I have a friend who has the 4 door Powerstroke f250. Very nice truck, drives, rides and runs well. Full size be makes it a tight squeeze in certain parking situations. I have never riden in the Avalanche. I thought it was stupid looking (but a good concept) at first but have warmed up to them. I like the looks and the power available on the Dodges' but have heard alot of horror stories about the trannies (since the 90's). I am not sure if these issues got corrected or not. ALOT of people needing to replace trannies around the 100K mark.
My next truck will be a 4 dr also. Let us know what you get and how you like it.


----------



## GooseBuster3 (Mar 1, 2002)

I love the Chevy's!!!! My Buddy's have fords and I think they ride like a bucket of rocks.

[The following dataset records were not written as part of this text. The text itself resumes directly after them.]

Lemma reify_fields_cons n (h : heap) (nd : dict value) k t rest :
  mapM (λ kv, t ← reify n h kv.2; Some (kv.1, t)) nd = Some ((k, t) :: rest) →
  ∃ v nd',
    nd = (k, v) :: nd' ∧ reify n h v = Some t
    ∧ mapM (λ kv, t ← reify n h kv.2; Some (kv.1, t)) nd' = Some rest.
Proof.
  intros Hall%mapM_Some_1.
  apply Forall2_cons_inv_r in Hall as ([k' v] & nd' & Hv & Hall & ->).
  cbn [fst snd] in Hv.
  destruct (reify n h v) as [t'|] eqn:Hr; cbn [mbind option_bind] in Hv;
    [|done].
  injection Hv as -> ->.
  exists v, nd'. split_and!; [done | done | by apply mapM_Some_2].
Qed.

Lemma reify_fields_nil n (h : heap) (nd : dict value) :
  mapM (λ kv, t ← reify n h kv.2; Some (kv.1, t)) nd = Some [] → nd = [].
Proof. intros Hall%mapM_Some_1. by apply Forall2_nil_inv_r in Hall. Qed.

(** C3: in a configuration whose [SIMULATOR] section reads
    [{"A": 1, "B": {"x": 1, "y": 2}}] and whose [PHYSICS_SIMULATOR] section
    reads [{"A": 9, "B": {"x": 8}}], the loop runs to its end; [config] then
    still holds the same object under [SIMULATOR], and that section reads
    [{"A": 9, "B": {"x": 8, "y": 2}}]: the leaf is replaced, the nested
    section is merged field by field, and its field [y] is kept. *)
Theorem overlay_example physics_importable (h : heap) c cn s p :
  h !! c = Some cn →
  dict_get "SIMULATOR" cn = Some (VNode s) →
  dict_get "PHYSICS_SIMULATOR" cn = Some (VNode p) →
  reify 2 h (VNode s)
  = Some (TNode [("A", TLeaf (LInt 1));
                 ("B", TNode [("x", TLeaf (LInt 1)); ("y", TLeaf (LInt 2))])]) →
  reify 2 h (VNode p)
  = Some (TNode [("A", TLeaf (LInt 9)); ("B", TNode [("x", TLeaf (LInt 8))])]) →
  ∃ h',
    overwrite_simulator_config physics_importable (VNode c) h
    = (h', if physics_importable then Ok () else Raise ImportError)
    ∧ field h' c "SIMULATOR" = Some (VNode s)
    ∧ reify 2 h' (VNode s)
      = Some (TNode [("A", TLeaf (LInt 9));
                     ("B", TNode [("x", TLeaf (LInt 8));
                                  ("y", TLeaf (LInt 2))])]).
Proof.
  intros Hc Hsim Hphys Hrs Hrp.
  (* the shape of the two sections *)
  apply reify_node_inv in Hrs as (? & ? & sn & [= <-] & [= <-] & Hs & Hsn).
  apply reify_fields_cons in Hsn as (? & ? & -> & ->%reify_leaf_inv & Hsn).
  apply reify_fields_cons in Hsn as (? & ? & -> & Ht & ->%reify_fields_nil).
  apply reify_node_inv in Ht as (? & t & tn & [= <-] & -> & Ht & Htn).
  apply reify_fields_cons in Htn as (? & ? & -> & ->%reify_leaf_inv & Htn).
  apply reify_fields_cons in Htn
    as (? & ? & -> & ->%reify_leaf_inv & ->%reify_fields_nil).
  apply reify_node_inv in Hrp as (? & ? & pn & [= <-] & [= <-] & Hp & Hpn).
  apply reify_fields_cons in Hpn as (? & ? & -> & ->%reify_leaf_inv & Hpn).
  apply reify_fields_cons in Hpn as (? & ? & -> & Hq & ->%reify_fields_nil).
  apply reify_node_inv in Hq as (? & q & qn & [= <-] & -> & Hq & Hqn).
  apply reify_fields_cons in Hqn
    as (? & ? & -> & ->%reify_leaf_inv & ->%reify_fields_nil).
  (* objects that read differently are different objects *)
  assert (c ≠ s) as Hcs.
  { intros ->. rewrite Hs in Hc. injection Hc as <-. by vm_compute in Hsim. }
  assert (t ≠ c) as Htc.
  { intros ->. rewrite Ht in Hc. injection Hc as <-. by vm_compute in Hsim. }
  assert (p ≠ s) as Hps by (intros ->; congruence).
  assert (q ≠ s) as Hqs by (intros ->; congruence).
  assert (t ≠ s) as Hts by (intros ->; congruence).
  assert (t ≠ p) as Htp by (intros ->; congruence).
  assert (t ≠ q) as Htq by (intros ->; congruence).
  (* the two turns of the loop *)
  set (h1 := <[s := [("A", VLeaf (LInt 9)); ("B", VNode t)]]> h).
  set (h2 := <[t := [("x", VLeaf (LInt 8)); ("y", VLeaf (LInt 2))]]> h1).
  assert (h1 !! s = Some [("A", VLeaf (LInt 9)); ("B", VNode t)]) as Hs1.
  { apply list_lookup_insert_eq. by eapply lookup_lt_Some. }
  assert (h2 !! t = Some [("x", VLeaf (LInt 8)); ("y", VLeaf (LInt 2))]) as Ht2.
  { apply list_lookup_insert_eq. unfold h1. rewrite length_insert.
    by eapply lookup_lt_Some. }
  exists h2. split; [|split].
  2:{ unfold field, h2, h1. rewrite !list_lookup_insert_ne by done.
      by rewrite Hc. }
  - unfold overwrite_simulator_config.
    rewrite (run_bind _ _ h h (VNode p)) by by eapply run_getattr.
    rewrite (run_bind _ _ h h2 ()); [by destruct physics_importable|].
    unfold for_in_keys. rewrite (run_bind _ _ h h _) by by apply run_deref.
    cbn [dict_keys fmap list_fmap fst].
    rewrite run_iterate_cons by done.
    rewrite (run_bind _ _ h h1 ())
      by by apply (copy_key_leaf c s p cn
                     [("A", VLeaf (LInt 9)); ("B", VNode q)]
                     Hsim Hphys h "A" (LInt 9)
                     [("A", VLeaf (LInt 1)); ("B", VNode t)]).
    rewrite run_iterate_cons by by (unfold h1; rewrite list_lookup_insert_ne).
    rewrite (run_bind _ _ h1 h2 ()).
    + apply run_iterate_nil. unfold h2, h1.
      by rewrite !list_lookup_insert_ne by done.
    + unfold h2.
      apply (copy_key_node c s p cn [("A", VLeaf (LInt 9)); ("B", VNode q)]
               Hsim Hphys h1 "B" q
               [("x", VLeaf (LInt 8))] t
               [("x", VLeaf (LInt 1)); ("y", VLeaf (LInt 2))]
               [("A", VLeaf (LInt 9)); ("B", VNode t)]);
        first [ done
              | by unfold h1; rewrite list_lookup_insert_ne
              | unfold wf_dict; solve_nodup ].
  - assert (h2 !! s = Some [("A", VLeaf (LInt 9)); ("B", VNode t)]) as Hs2.
    { unfold h2. by rewrite list_lookup_insert_ne. }
    cbn [reify]. rewrite Hs2.
    cbn [mbind option_bind mapM fst snd mret option_ret reify].
    rewrite Ht2. reflexivity.
Qed.

Lemma overlay_example_witness :
  ∃ h',
    overwrite_simulator_config true (VNode 0) example_heap = (h', Ok ())
    ∧ field h' 0 "SIMULATOR" = Some (VNode 1)
    ∧ reify 2 h' (VNode 1)
      = Some (TNode [("A", TLeaf (LInt 9));
                     ("B", TNode [("x", TLeaf (LInt 8));
                                  ("y", TLeaf (LInt 2))])]).
Proof.
  apply (overlay_example true example_heap 0
           [("SIMULATOR", VNode 1); ("PHYSICS_SIMULATOR", VNode 2)] 1 2).
  - reflexivity.
  - reflexivity.
  - reflexivity.
  - reflexivity.
  - reflexivity.
Defined.

(** * Properties of [extract_metrics] *)

Section ExtractClaims.
Context {num : Type} `{!Numeric num}.
Implicit Types (M R : dict (dict num)) (names : list string).

Lemma extract_loop_Ok_all items names new R e em :
  extract_loop items names new = Ok R → (e, em) ∈ items →
  ∃ d, metrics_comprehension em names [] = Ok d.
Proof.
  revert new. induction items as [|[e' em'] items IH]; intros new Hloop Hin.
  - by apply elem_of_nil in Hin.
  - cbn [extract_loop] in Hloop.
    destruct (metrics_comprehension em' names []) as [d|] eqn:Hd; [|done].
    cbn [mbind result_bind] in Hloop.
    apply elem_of_cons in Hin as [[= -> ->]|Hin]; [eauto|].
    by eapply IH.
Qed.

(** C4: when every episode of [M] has every requested name,
    [extract_metrics(M, names)] returns a collection with the episode
    identifiers of [M] in the same order; the entry of an episode has exactly
    the requested names as keys, each with the value it has in [M]. *)
Theorem extract_metrics_narrows M names :
  wf_collection M →
  (∀ e em n, (e, em) ∈ M → n ∈ names → is_Some (dict_get n em)) →
  ∃ R,
    extract_metrics M names = Ok R
    ∧ dict_keys R = dict_keys M
    ∧ ∀ e em, dict_get e M = Some em →
        ∃ d, dict_get e R = Some d
             ∧ wf_dict d
             ∧ (∀ n, n ∈ dict_keys d ↔ n ∈ names)
             ∧ (∀ n, n ∈ names → dict_get n d = dict_get n em).
Proof.
  intros [HwfM _] Hall. unfold extract_metrics.
  destruct (extract_loop_total M names [] Hall) as [R HR].
  exists R. split; [done|].
  destruct (extract_loop_Ok M names [] R HR) as (ds & -> & Hds); [done|].
  cbn [app].
  assert (length (dict_keys M) = length ds) as Hlen.
  { unfold dict_keys. rewrite length_fmap. by eapply Forall2_length. }
  assert (dict_keys (zip (dict_keys M) ds) = dict_keys M) as Hkeys.
  { unfold dict_keys at 1. apply fst_zip. lia. }
  split; [done|]. intros e em Hget.
  apply dict_get_elem_of, list_elem_of_lookup in Hget as [i Hi].
  destruct (Forall2_lookup_l _ _ _ _ _ Hds Hi) as (d & Hd & Hcomp).
  cbn [snd] in Hcomp. exists d.
  apply metrics_comprehension_Ok in Hcomp as (_ & Hd_get & Hd_wf).
  split_and!.
  - apply elem_of_dict_get; [unfold wf_dict; by rewrite Hkeys|].
    apply list_elem_of_lookup. exists i. apply lookup_zip_with_Some.
    exists e, d. split_and!; [done | | done].
    unfold dict_keys. by rewrite list_lookup_fmap, Hi.
  - apply Hd_wf, wf_dict_nil.
  - intros n. rewrite <- dict_get_is_Some, Hd_get.
    destruct (decide (n ∈ names)) as [Hn|Hn].
    + split; [done|]. intros _. apply (Hall e em n); [|done].
      by eapply list_elem_of_lookup_2.
    + split; [by intros []|done].
  - intros n Hn. by rewrite Hd_get, decide_True.
Qed.

(** C5: [extract_metrics(M, names)] raises [KeyError] exactly when some
    episode of [M] lacks a requested name; it raises nothing else, and the
    key it reports is a requested name. *)
Theorem extract_metrics_raises_iff M names :
  ((∃ n, extract_metrics M names = Raise (KeyError n))
   ↔ ∃ e em n, (e, em) ∈ M ∧ n ∈ names ∧ dict_get n em = None)
  ∧ ∀ err, extract_metrics M names = Raise err →
      ∃ n, err = KeyError n ∧ n ∈ names.
Proof.
  unfold extract_metrics.
  assert (∀ err, extract_loop M names [] = Raise err →
            ∃ e em n, err = KeyError n ∧ (e, em) ∈ M ∧ n ∈ names
                      ∧ dict_get n em = None) as Hraise.
  { intros err (e & em & Hin & Hcomp)%extract_loop_Raise.
    apply metrics_comprehension_Raise in Hcomp as (n & -> & Hn & Hnone).
    by exists e, em, n. }
  split; [split|].
  - intros [n (e & em & n' & _ & Hin & Hn & Hnone)%Hraise]. by exists e, em, n'.
  - intros (e & em & n & Hin & Hn & Hnone).
    destruct (extract_loop M names []) as [R|err] eqn:Hloop.
    + destruct (extract_loop_Ok_all M names [] R e em Hloop Hin) as [d Hd].
      apply metrics_comprehension_Ok in Hd as (Hall & _).
      destruct (Hall n Hn) as [v Hv]. congruence.
    + destruct (Hraise err eq_refl) as (_ & _ & n' & -> & _). eauto.
  - intros err (_ & _ & n & -> & _ & Hn & _)%Hraise. eauto.
Qed.
End ExtractClaims.

(** * The abstract operations *)

(** C9: on the base class each of [generate_video], [generate_map] and
    [evaluate_and_get_maps] raises [NotImplementedError], for all arguments
    and in every store, which it leaves as it is. *)
Theorem abstract_operations_not_implemented (self : HabitatSimEvaluator)
    (episode_id scene_id log_dir : string) (agent_seed map_height : Z)
    (args : list value) (kwargs : dict value) (h : heap) :
  generate_video self episode_id scene_id agent_seed args kwargs h
  = (h, Raise NotImplementedError)
  ∧ generate_map self episode_id scene_id agent_seed map_height args kwargs h
    = (h, Raise NotImplementedError)
  ∧ evaluate_and_get_maps self episode_id scene_id log_dir map_height
      args kwargs h
    = (h, Raise NotImplementedError).
Proof. split_and!; reflexivity. Qed.

(** * The reducers on two episodes *)

Lemma two_episodes_wf : wf_collection two_episodes.
Proof.
  split; [unfold wf_dict; solve_nodup|].
  unfold two_episodes. repeat (apply Forall_cons_2; [unfold wf_dict; solve_nodup|]).
  apply Forall_nil_2.
Qed.

Lemma two_episodes_occurs k v :
  dict_get k [("distance_to_goal", 1%Q); ("spl", 2%Q)] = Some v →
  occurs k two_episodes.
Proof.
  intros Hk. eexists _, _. split; [apply list_elem_of_here | by rewrite Hk].
Qed.

(** C1 as stated fails: [spl] occurs in one episode of two, with value 2; the
    mean over the episodes that contain it is 2, and the code returns 1. *)
Lemma avg_metric_not_mean_of_containing :
  wf_collection two_episodes ∧ two_episodes ≠ [] ∧ occurs "spl" two_episodes
  ∧ ∃ avg_metrics v,
      compute_avg_metrics two_episodes = Ok avg_metrics
      ∧ dict_get "spl" avg_metrics = Some v
      ∧ (v == 1)%Q
      ∧ (mean (values_of "spl" two_episodes) == 2)%Q
      ∧ ¬ (v == mean (values_of "spl" two_episodes))%Q.
Proof.
  split_and!; [apply two_episodes_wf | done | by eapply two_episodes_occurs |].
  eexists _, _. split_and!; [reflexivity | reflexivity | done | done |].
  vm_compute. discriminate.
Qed.

Lemma avg_metric_sum_over_episode_count_witness :
  ∃ avg_metrics,
    compute_avg_metrics two_episodes = Ok avg_metrics
    ∧ dict_get "distance_to_goal" avg_metrics
      = Some (ndiv (sum (values_of "distance_to_goal" two_episodes))
                (length two_episodes))
    ∧ ((∀ e em, (e, em) ∈ two_episodes →
          is_Some (dict_get "distance_to_goal" em)) →
       dict_get "distance_to_goal" avg_metrics
       = Some (mean (values_of "distance_to_goal" two_episodes))).
Proof.
  apply (avg_metric_sum_over_episode_count two_episodes "distance_to_goal").
  - apply two_episodes_wf.
  - discriminate.
  - by eapply two_episodes_occurs.
Defined.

But people are people and we never agree on one thing.I'm in the process right now of looking for a 1999 Chevy silverado extended cab Z71 in the 14,500 price range, If any of you guys happen to stumble across one just PM me, thanks.


----------



## mallard (Mar 27, 2002)

All of the different brands of pickups have there good points and bad points.Automatic transmissions in dodge trucks are supposed to be to light for there 1/2 ton trucks,same with 96-99 chevy/GMC pickups.The big thing on automatics is never pull anything in overdrive and regular maintanence,flush and fill is a must.Dodge trucks are very poor as far as fuel economy goes,9-12m/g,chevy 15-18m/g(maybe Chris can give more info on this).Ford is supposed to have the best diesel out there,but is a diesel worth the all the extra $$$ if you dont plan on hauling heavy loads often.As far as reliability,I have two friends that are mechanics that work on foreign and domestic vehicles.They both drive excusivly toyota.They claim nothing else out there compares to the reliability etc. and one of the guys has a toyota pickup with 200,000 miles on it with zero problems.


----------



## nodakoutdoors.com (Feb 27, 2002)

The Chevy has dropped brownie points with me. Cost me over $700 on repairs yesterday. :roll: Nothing expected, just one thing after another failed Friday morning.


----------



## mallard (Mar 27, 2002)

Chris,What happened to your pickup?


----------



## Doug Panchot (Mar 1, 2002)

The GMC is still holding strong!!


----------



## Robert A. Langager (Feb 22, 2002)

TOYOTA!


----------